My first day at TechEd is over, it actually feels like two days now that I think about it which is kinda weird.

I managed to sneak into the Super Early Bird priority seating for the Keynote, well I really didn't do much sneaking I just walked over and sat down but still... I am always amazed by the way Microsoft tries to sell their products to developers who are already convinced that Microsoft is the way to go. There was a lot of Vista and Sharepoint 2007 in the Keynote, nothing bad in that but the way the tools were demoed is just silly.

Speaker - "Look how easy it is to create a People-Near-Me function in a Windows Presentation Foundation application!" Click, Click, typing (inserts a 200 line snippet)

Speaker - "Now I just start my application again and all the functionality is embedded in my application, all we needed to do was enable the functionality."

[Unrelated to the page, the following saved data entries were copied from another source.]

(* ===== verification/DirDatabase.v ===== *)
(** The test directory as a database of values, and the refinement of it.

    [database] has what a client can observe of a directory: the values of its
    users, groups and token groups and its settings, without pointers, store,
    indices or responses under construction.  [db_step] says what a request
    does to it and what is answered; DirRefines.v shows that the handlers do
    exactly that. *)
From Stdlib Require Import Ascii.
From stdpp Require Import base decidable option list strings gmap.
From Stdlib Require Import ZArith Lia.
From S2P Require Import Prelude GoStd Ber BerModel Codes Options Control Packet Entry Attribute Parameters Message Response Request Mux DirOptions Directory DirectorySpec DirectoryProps DirectoryMain.
Import GoStrings.

Record database : Type := mkDatabase {
  db_users : list Entry;
  db_groups : list Entry;
  db_tokenGroups : gmap string (list Entry);
  db_anonymous : bool;
  db_controls : list Control;
  db_userDN : string;
  db_groupDN : string;
}.

Definition with_users (u : list Entry) (db : database) : database :=
  mkDatabase u (db_groups db) (db_tokenGroups db) (db_anonymous db) (db_controls db)
    (db_userDN db) (db_groupDN db).
Definition with_groups (g : list Entry) (db : database) : database :=
  mkDatabase (db_users db) g (db_tokenGroups db) (db_anonymous db) (db_controls db)
    (db_userDN db) (db_groupDN db).

(** ** Looking up *)

(** The entries whose DN matches a filter. *)
Definition matching (f : string) (es : list Entry) : list Entry :=
  filter (λ e, Is_true (match_ f (DN e))) es.

(** The members of a group that match a filter. *)
Definition members (f : string) (e : Entry) : list string :=
  filter (λ m, Is_true (match_ f ("member=" +:+ m))) (GetAttributeValues e "member").

(** A search of the groups: those with matching members, once for each of them,
    then those that only match by their DN. *)
Definition matching_groups (f : string) (es : list Entry) : list Entry :=
  concat (map (λ e, map (λ _, e) (members f e)) es) ++
  filter (λ e, members f e = []) (matching f es).

(** ** Requests *)

Section requests.
Context `{Folding}.

(** What a search answers that found [es]. *)
Definition db_found (r : Request) (db : database) (es : list Entry) : list Response :=
  match es with
  | [] => [done_answer r ResultNoSuchObject []]
  | _ => map (entry_answer r) es ++ [done_answer r ResultSuccess (db_controls db)]
  end.

(** A search at the base DN of the users looks at the users, at that of the
    groups at the groups and elsewhere at both; a base [<SID=...>] asks for
    token groups when there are any. *)
Definition db_search (r : Request) (db : database) (m : SearchMessage) : list Response :=
  if bool_decide (db_userDN db = "") || EqualFold (BaseDN m) (db_userDN db) then
    db_found r db (matching (Filter m) (db_users db))
  else if bool_decide (db_groupDN db = "") || EqualFold (BaseDN m) (db_groupDN db) then
    db_found r db (matching_groups (Filter m) (db_groups db))
  else if bool_decide (0 < size (db_tokenGroups db))%nat && HasPrefix (BaseDN m) "<SID=" then
    let sid := TrimSuffix (TrimPrefix (BaseDN m) "<SID=") ">" in
    map (entry_answer r) (default [] (db_tokenGroups db !! sid)) ++ [done_answer r ResultSuccess []]
  else
    let f := if Contains (BaseDN m) (db_userDN db) then parenthesised (BaseDN m) else Filter m in
    db_found r db (matching f (db_users db) ++ matching f (db_groups db)).

(** A user authenticates with its DN and its first password. *)
Definition authenticates (m : SimpleBindMessage) (e : Entry) : bool :=
  bool_decide (DN e = UserName m ∧ head (GetAttributeValues e "password") = Some (Password m)).

Definition db_bind (r : Request) (db : database) (m : SimpleBindMessage) : Response :=
  let reply code c := RBind (mkBindResponse (mkBaseResponse (GetID (message r)) code "" "") c) in
  if decide (Password m = "" ∧ db_anonymous db = true) then reply ResultSuccess []
  else if existsb (authenticates m) (db_users db) then reply ResultSuccess (db_controls db)
  else reply ResultInvalidCredentials [].

(** An entry is added to the users unless a user matches its DN. *)
Definition db_add (r : Request) (db : database) (m : AddMessage) : database * Response :=
  let reply := general_answer r ApplicationAddResponse in
  match matching (parenthesised (AddDN m)) (db_users db) with
  | [] => (with_users (db_users db ++ [NewEntry (AddDN m) (attributeMap (AddAttributes m))]) db,
           reply ResultSuccess "Unused" "Unused")
  | _ => (db, reply ResultEntryAlreadyExists "Unused" ("entry exists for DN: " +:+ AddDN m))
  end.

(** The entries without those that match. *)
Definition removed (f : string) (es : list Entry) : list Entry :=
  filter (λ e, ¬ Is_true (match_ f (DN e))) es.

(** The only user that matches is deleted, or the only group if no user does. *)
Definition db_delete (r : Request) (db : database) (m : DeleteMessage) : database * Response :=
  let f := parenthesised (DeleteDN m) in
  let reply := general_answer r ApplicationDelResponse in
  match matching f (db_users db), matching f (db_groups db) with
  | [_], _ => (with_users (removed f (db_users db)) db, reply ResultSuccess "Unused" "Unused")
  | (_ :: _) as l, _ => (db, reply ResultInappropriateMatching "Unused" (moreThanOne (length l)))
  | [], [_] => (with_groups (removed f (db_groups db)) db, reply ResultSuccess "Unused" "Unused")
  | [], (_ :: _) as l =>
      (db, reply ResultInappropriateMatching "Unused" (moreThanOne (length l)))
  | [], [] => (db, reply ResultNoSuchObject "Unused" "Unused")
  end.

(** The changes carried out on the entries that match. *)
Definition changed_entries (f : string) (cs : list Change) (es : list Entry) : list Entry :=
  map (λ e, if match_ f (DN e) then foldl apply_change e cs else e) es.

(** The only user that matches is changed, or if no user does the only group
    that matches the DN as a filter. *)
Definition db_modify (r : Request) (db : database) (m : ModifyMessage) : database * Response :=
  let f := parenthesised (ModifyDN m) in
  let reply := general_answer r ApplicationModifyResponse in
  match matching f (db_users db), matching (ModifyDN m) (db_groups db) with
  | [e], _ => (with_users (changed_entries f (Changes m) (db_users db)) db,
               reply ResultSuccess (DN e) "Unused")
  | (_ :: _) as l, _ => (db, reply ResultInappropriateMatching "Unused" (moreThanOne (length l)))
  | [], [e] => (with_groups (changed_entries (ModifyDN m) (Changes m) (db_groups db)) db,
                reply ResultSuccess (DN e) "Unused")
  | [], (_ :: _) as l =>
      (db, reply ResultInappropriateMatching "Unused" (moreThanOne (length l)))
  | [], [] => (db, reply ResultNoSuchObject "Unused" "Unused")
  end.

(** StartTLS answers success before the handshake and, when that fails, a second time. *)
Definition db_startTLS (r : Request) (tls : option error) : list Response :=
  let reply code diag :=
    RExtended (mkExtendedResponse (mkBaseResponse (GetID (message r)) code diag "")
      ExtendedOperationStartTLS) in
  reply ResultSuccess "" ::
  match tls with
  | None => []
  | Some e => [reply ResultOperationsError
                 ("StartTLS Handshake error : " +:+ quote +:+ ErrorText e +:+ quote)]
  end.

(** Any other request is refused. *)
Definition db_refuse (r : Request) : Response :=
  general_answer r ApplicationExtendedResponse ResultUnwillingToPerform "Unused"
    "intentionally not handled".

(** One request; [tls] is the error of a StartTLS. *)
Definition db_step (tls : option error) (db : database) (r : Request) : database * list Response :=
  let one '(db, x) := (db, [x]) in
  match message r with
  | MSimpleBind m =>
      (db, [if decide (AuthChoice m = SimpleAuthChoice) then db_bind r db m else db_refuse r])
  | MSearch m => (db, db_search r db m)
  | MModify m => one (db_modify r db m)
  | MAdd m => one (db_add r db m)
  | MDelete m => one (db_delete r db m)
  | MExtended m =>
      (db, if decide (ExtendedName m = ExtendedOperationStartTLS) then db_startTLS r tls
           else [db_refuse r])
  | MUnbind _ => (db, [db_refuse r])
  end.

(** Requests one after the other: the database at the end, and the answers to each. *)
Fixpoint db_run (tls : option error) (db : database) (rs : list Request)
    : database * list (list Response) :=
  match rs with
  | [] => (db, [])
  | r :: rs =>
      let '(db, a) := db_step tls db r in
      let '(db, as_) := db_run tls db rs in
      (db, a :: as_)
  end.
End requests.
Lemma always_attrs l : always_ (λ s, Forall (λ a, is_Some (attributes (heap s) !! a)) l).
Proof. apply (always_Forall _ _ (λ a s, is_Some (attributes (heap s) !! a))), always_attr. Qed.

Lemma always_lives l : always_ (λ s, Forall (live (heap s)) l).
Proof. apply (always_Forall _ _ (λ e s, live (heap s) e)), always_live. Qed.

Lemma always_base d : always_ (λ s, base s = d).
Proof. intros j s s' _ Hr Hd. rewrite (frame_base _ _ _ _ Hr). done. Qed.

Lemma always_valid x : always_ (valid x).
Proof.
  intros j s s' _ Hr (l & Hl & ? & ? & Hj).
  destruct (frame_arrays _ _ _ _ Hr _ _ Hl) as (l' & ? & ? & Hj').
  exists l'. split_and!; [done|lia|done|]. intros k Hk. destruct (Hj k Hk). eauto.
Qed.

(** An entry with a DN. *)
Definition named (dn : string) (e : addr) (s : shared) : Prop :=
  ∃ o, entries (heap s) !! e = Some o ∧ obj_DN o = dn.

Lemma always_named dn e : always_ (named dn e).
Proof.
  intros j s s' _ Hr (o & Ho & <-). destruct (grows_entries _ _ (frame_heap _ _ _ _ Hr) e o Ho)
    as (o' & ? & ?). by exists o'.
Qed.

(** What the lock protects. *)
Lemma stable_locked (P : slice → slice → gmap addr (list (option addr)) → Prop) :
  stable_ (λ s, mu s = Some i ∧ P (s_users s) (s_groups s) (arrays s)).
Proof.
  intros s s' _ Hr [Hm HP]. destruct (frame_lock _ _ _ _ Hr Hm) as (-> & -> & -> & ->). done.
Qed.

(** Stability of a conjunction of such facts. *)
Ltac stab :=
  repeat first
    [ solve [eauto] | apply stable_and | apply stable_pure | apply stable_held
    | apply always_live | apply always_attr | apply always_attrs | apply always_lives
    | apply always_base | apply always_valid | apply always_named
    | apply always_stable | apply always_ex; intros | apply always_and | apply always_pure ].

(** Rules for a thread whose condition is stable. *)
Section stable.
Context {R : Type}.
Variable P : R → shared → Prop.
Hypothesis HP : ∀ r, stable_ (P r).

(** An operation that changes nothing the others, or this thread, rely on. *)
Lemma triple_quiet {X} h (o : op X) (F : X → shared → Prop) :
  (∀ x, stable_ (F x)) →
  (∀ r s, good s → P r s → ∃ x s', exec o i c s = Done x s' ∧ good s' ∧
     (∀ j, Rely j s s') ∧ F x s') →
  {{ P }} (do_ o) @ h {{ λ x r s, P r s ∧ F x s }}.
Proof.
  intros HF Ho. apply triple_do; [done|intros; by apply stable_and|].
  intros r s Hi Hp. destruct (Ho r s Hi Hp) as (x & s' & -> & Hg & Hr & Hf).
  split_and!; [done|auto| |done]. by eapply HP.
Qed.

Lemma triple_read {X} h (o : op X) (rd : shared → X) (F : X → shared → Prop) :
  (∀ s, exec o i c s = Done (rd s) s) → (∀ x, stable_ (F x)) →
  (∀ r s, good s → P r s → F (rd s) s) →
  {{ P }} (do_ o) @ h {{ λ x r s, P r s ∧ F x s }}.
Proof.
  intros Ho HF Hf. apply triple_quiet; [done|]. intros r s Hi Hp. exists (rd s), s.
  split_and!; eauto using frame_refl.
Qed.

Lemma triple_base h :
  {{ P }} (do_ OBase) @ h {{ λ d r s, P r s ∧ base s = d }}.
Proof. by apply (triple_read _ _ base); [|intros; apply always_base|]. Qed.

Lemma triple_slice h x :
  {{ P }} (do_ (OSlice x)) @ h {{ λ y r s, P r s ∧ valid y s }}.
Proof.
  apply (triple_read _ _ (slice_of x)); [done|intros; apply always_valid|].
  intros r s Hi _. destruct x; apply Hi.
Qed.

Lemma triple_elem h y j :
  (∀ r s, P r s → valid y s) → (j < s_len y)%nat →
  {{ P }} (do_ (OElem (s_arr y) j)) @ h
    {{ λ e r s, P r s ∧ ∃ a, e = Some a ∧ live (heap s) a }}.
Proof.
  intros Hv Hj. apply triple_quiet.
  { intros e. stab. }
  intros r s Hi Hp. destruct (Hv r s Hp) as (l & Hl & _ & _ & He). destruct (He j Hj) as [a Ha].
  exists (Some a), s. simpl. rewrite Hl, Ha. split_and!; eauto using frame_refl, good_slots.
Qed.

Lemma triple_deref h e :
  (∀ r s, P r s → live (heap s) e) →
  {{ P }} (deref_ (Some e)) @ h
    {{ λ o r s, P r s ∧ Forall (λ a, is_Some (attributes (heap s) !! a)) (obj_Attributes o) }}.
Proof.
  intros Hl. unfold deref_. eapply triple_seq.
  - apply (triple_read _ _ (λ s, entries (heap s) !! e)
      (λ o s, ∃ o', o = Some o' ∧ Forall (λ a, is_Some (attributes (heap s) !! a)) (obj_Attributes o')));
      [done| |].
    + intros o. stab.
    + intros r s Hi Hp. destruct (Hl r s Hp) as [o Ho]. exists o. split; [done|].
      by eapply good_store.
  - intros [o|]; simpl.
    + apply triple_ret; [intros r; stab|]. intros r s _ (Hp & ? & [= <-] & ?). eauto.
    + intros r s _ (_ & ? & [=] & _).
Qed.

Lemma triple_derefAttr h a :
  (∀ r s, P r s → is_Some (attributes (heap s) !! a)) →
  {{ P }} (derefAttr_ a) @ h {{ λ _ r s, P r s }}.
Proof.
  intros Hl. unfold derefAttr_. eapply triple_seq.
  - apply (triple_read _ _ (λ s, attributes (heap s) !! a) (λ o _, is_Some o)); [done| |].
    + intros o. apply stable_pure.
    + intros r s _ Hp. by apply (Hl r).
  - intros [o|]; simpl.
    + apply triple_ret; [|by intros r s _ [? _]]. intros r. stab.
    + intros r s _ [_ [? [=]]].
Qed.

Lemma triple_write h x :
  {{ P }} (do_ (OWrite x)) @ h {{ λ _ r s, P r s }}.
Proof.
  eapply triple_conseq; [apply (triple_quiet h _ (λ _ _, True))|..]; [| |eauto|by intros ? ? ? ? []|eauto].
  - intros. apply stable_pure.
  - intros r s [Hs Hl Hu Hg Ht] _. simpl.
    destruct (Write (Some x) _) as [err o]. eexists _, _. split; [done|]. split; [by split|].
    split; [|done]. intros j. split; [done|apply grows_refl|by apply arrays_grow_refl|done|done].
Qed.
End stable.

(** The same thread under a stronger condition. *)
Lemma triple_pre {R A} h (P P' : R → shared → Prop) (m : TM R A) Q :
  {{ P }} m @ h {{ Q }} → (∀ r s, P' r s → P r s) → {{ P' }} m @ h {{ Q }}.
Proof. intros Hm HP. eapply triple_conseq; eauto. Qed.

Lemma triple_post {R A} h (P : R → shared → Prop) (m : TM R A) Q Q' :
  {{ P }} m @ h {{ Q }} → (∀ a r s, Q a r s → Q' a r s) → {{ P }} m @ h {{ Q' }}.
Proof. intros Hm HQ. eapply triple_conseq; eauto. Qed.

Lemma triple_some {R A B} h (P : R → shared → Prop) F (e : option B) (m : TM R A) Q :
  (∀ a, e = Some a → {{ λ r s, P r s ∧ F a s }} m @ h {{ Q }}) →
  {{ λ r s, P r s ∧ ∃ a, e = Some a ∧ F a s }} m @ h {{ Q }}.
Proof. intros Hm r s Hi (Hp & a & He & Hf). by apply (Hm a He). Qed.

(** ** The loops *)

Lemma triple_mapM_attr {R} h (P : R → shared → Prop) attrs :
  (∀ r, stable_ (P r)) →
  (∀ r s, P r s → Forall (λ a, is_Some (attributes (heap s) !! a)) attrs) →
  {{ P }} (mapM derefAttr_ attrs) @ h {{ λ _ r s, P r s }}.
Proof.
  intros HP. induction attrs as [|a attrs IH]; intros Ha; simpl; [by apply triple_ret|].
  eapply triple_seq; [apply triple_derefAttr; [done|]|intros v].
  { intros r s Hp. by apply Ha in Hp as [? _]%Forall_cons. }
  eapply triple_seq; [apply IH|intros vs; by apply triple_ret].
  intros r s Hp. by apply Ha in Hp as [_ ?]%Forall_cons.
Qed.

Of course you only have to insert and enable functionality that you have a prewritten snippet for! I'm guessing it's a completely different story if you need to write all the code from scratch... I doubt that there is a 500 line InsertCustomBusinessLogic snippet included with Sharepoint 2007 or .Net 3.

Other than that I have enjoyed my first day, I especially enjoyed the last session with Todd Bleeker on Custom Sharepoint sites and features. Although the pace he went through the material at pretty much knocked me out but thats the way it's supposed to be at TechEd. I can read sales presentations at home, while I am here I wan't to see hardcore developer action!